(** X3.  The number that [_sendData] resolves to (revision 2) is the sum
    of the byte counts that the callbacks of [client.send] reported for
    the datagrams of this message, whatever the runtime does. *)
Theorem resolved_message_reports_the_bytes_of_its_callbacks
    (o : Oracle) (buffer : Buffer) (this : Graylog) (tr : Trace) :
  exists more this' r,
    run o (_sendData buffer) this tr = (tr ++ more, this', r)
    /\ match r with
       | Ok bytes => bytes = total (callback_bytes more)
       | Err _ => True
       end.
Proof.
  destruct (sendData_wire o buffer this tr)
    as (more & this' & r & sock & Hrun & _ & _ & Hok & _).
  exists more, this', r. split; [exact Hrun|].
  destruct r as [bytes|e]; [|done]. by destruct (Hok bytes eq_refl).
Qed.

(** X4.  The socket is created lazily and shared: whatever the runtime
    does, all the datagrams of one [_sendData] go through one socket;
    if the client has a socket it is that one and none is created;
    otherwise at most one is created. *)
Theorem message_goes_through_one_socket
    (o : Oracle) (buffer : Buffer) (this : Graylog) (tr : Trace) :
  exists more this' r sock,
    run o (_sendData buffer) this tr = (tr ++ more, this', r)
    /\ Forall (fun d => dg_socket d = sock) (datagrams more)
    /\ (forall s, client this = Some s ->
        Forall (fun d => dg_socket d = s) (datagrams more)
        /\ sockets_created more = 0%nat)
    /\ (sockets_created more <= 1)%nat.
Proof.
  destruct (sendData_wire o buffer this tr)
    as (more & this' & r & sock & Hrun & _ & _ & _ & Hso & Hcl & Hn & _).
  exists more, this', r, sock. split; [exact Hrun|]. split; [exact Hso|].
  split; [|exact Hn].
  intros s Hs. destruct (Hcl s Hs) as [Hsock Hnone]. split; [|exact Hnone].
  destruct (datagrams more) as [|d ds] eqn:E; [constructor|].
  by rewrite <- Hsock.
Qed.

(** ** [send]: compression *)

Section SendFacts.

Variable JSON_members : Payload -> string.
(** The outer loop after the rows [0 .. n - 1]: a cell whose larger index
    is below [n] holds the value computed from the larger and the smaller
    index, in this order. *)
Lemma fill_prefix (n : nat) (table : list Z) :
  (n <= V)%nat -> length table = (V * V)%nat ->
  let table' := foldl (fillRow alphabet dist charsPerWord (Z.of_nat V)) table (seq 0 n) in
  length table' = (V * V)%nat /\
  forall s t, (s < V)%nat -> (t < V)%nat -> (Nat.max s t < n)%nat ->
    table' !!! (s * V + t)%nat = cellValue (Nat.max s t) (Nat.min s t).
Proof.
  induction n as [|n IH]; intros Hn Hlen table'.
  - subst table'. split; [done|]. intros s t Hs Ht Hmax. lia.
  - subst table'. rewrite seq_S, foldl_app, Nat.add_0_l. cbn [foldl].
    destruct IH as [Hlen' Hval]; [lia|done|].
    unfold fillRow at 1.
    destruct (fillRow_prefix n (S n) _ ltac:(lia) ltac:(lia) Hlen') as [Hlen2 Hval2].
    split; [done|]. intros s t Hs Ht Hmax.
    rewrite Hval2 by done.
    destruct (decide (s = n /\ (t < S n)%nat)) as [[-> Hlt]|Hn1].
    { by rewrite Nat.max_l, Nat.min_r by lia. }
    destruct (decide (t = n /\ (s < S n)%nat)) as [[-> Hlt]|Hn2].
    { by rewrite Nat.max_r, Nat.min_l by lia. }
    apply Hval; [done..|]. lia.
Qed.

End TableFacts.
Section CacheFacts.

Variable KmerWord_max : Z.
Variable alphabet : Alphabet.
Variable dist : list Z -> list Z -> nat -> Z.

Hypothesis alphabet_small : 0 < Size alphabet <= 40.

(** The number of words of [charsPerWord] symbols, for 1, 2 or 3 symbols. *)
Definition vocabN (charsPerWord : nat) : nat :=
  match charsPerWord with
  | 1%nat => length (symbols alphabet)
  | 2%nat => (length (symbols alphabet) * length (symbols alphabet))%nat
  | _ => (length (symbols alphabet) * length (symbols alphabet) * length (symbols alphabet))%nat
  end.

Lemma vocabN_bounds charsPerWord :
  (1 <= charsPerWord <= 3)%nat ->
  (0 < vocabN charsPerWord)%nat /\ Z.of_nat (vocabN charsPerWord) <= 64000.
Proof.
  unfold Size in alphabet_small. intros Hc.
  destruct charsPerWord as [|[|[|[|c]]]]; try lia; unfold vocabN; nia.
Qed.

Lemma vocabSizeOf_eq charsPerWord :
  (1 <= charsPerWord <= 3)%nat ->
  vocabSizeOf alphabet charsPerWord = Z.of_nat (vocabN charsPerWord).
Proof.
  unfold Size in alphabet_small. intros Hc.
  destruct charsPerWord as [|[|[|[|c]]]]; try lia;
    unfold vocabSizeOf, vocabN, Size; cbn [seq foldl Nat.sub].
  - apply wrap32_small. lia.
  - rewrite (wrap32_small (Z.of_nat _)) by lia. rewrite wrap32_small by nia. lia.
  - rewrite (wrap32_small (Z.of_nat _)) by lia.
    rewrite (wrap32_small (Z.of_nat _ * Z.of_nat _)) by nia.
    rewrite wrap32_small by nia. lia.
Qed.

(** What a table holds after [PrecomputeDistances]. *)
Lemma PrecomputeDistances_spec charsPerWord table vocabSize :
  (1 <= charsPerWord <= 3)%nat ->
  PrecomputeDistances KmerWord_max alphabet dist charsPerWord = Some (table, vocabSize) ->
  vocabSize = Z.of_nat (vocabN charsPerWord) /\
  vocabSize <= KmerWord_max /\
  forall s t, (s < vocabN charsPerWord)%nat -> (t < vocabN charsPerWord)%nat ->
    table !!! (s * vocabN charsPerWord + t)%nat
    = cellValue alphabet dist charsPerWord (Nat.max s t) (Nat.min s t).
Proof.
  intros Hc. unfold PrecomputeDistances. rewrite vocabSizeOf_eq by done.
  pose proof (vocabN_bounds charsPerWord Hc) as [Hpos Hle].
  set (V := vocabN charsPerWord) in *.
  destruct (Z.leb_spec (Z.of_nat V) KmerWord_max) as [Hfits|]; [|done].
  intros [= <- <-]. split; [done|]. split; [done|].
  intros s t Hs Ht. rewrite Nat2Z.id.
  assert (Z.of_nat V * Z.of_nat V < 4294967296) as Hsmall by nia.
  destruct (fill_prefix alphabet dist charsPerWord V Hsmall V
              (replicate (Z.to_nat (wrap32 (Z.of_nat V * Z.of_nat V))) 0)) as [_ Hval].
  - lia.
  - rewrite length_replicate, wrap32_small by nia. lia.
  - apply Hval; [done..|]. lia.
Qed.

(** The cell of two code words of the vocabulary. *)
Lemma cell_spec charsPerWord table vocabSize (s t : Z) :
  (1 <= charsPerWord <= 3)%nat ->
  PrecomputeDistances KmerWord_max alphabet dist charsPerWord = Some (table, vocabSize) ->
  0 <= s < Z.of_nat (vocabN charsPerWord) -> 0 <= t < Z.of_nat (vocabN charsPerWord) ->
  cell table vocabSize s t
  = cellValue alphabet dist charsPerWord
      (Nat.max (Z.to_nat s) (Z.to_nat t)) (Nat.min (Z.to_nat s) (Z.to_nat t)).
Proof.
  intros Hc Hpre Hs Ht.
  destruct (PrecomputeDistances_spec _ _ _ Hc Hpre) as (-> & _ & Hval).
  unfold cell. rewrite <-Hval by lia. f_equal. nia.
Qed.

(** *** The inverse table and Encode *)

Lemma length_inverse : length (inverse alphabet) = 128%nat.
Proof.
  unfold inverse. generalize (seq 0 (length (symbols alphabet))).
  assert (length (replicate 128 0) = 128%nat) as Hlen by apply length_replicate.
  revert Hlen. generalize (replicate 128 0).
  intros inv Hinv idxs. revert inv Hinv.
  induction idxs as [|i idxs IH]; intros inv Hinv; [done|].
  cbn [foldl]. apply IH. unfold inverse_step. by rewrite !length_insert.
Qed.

◆ **Action item**: Copy every line of the entries above in which "index" occurs.

◆ **The completed task**:
(** The outer loop after the rows [0 .. n - 1]: a cell whose larger index
    index, in this order. *)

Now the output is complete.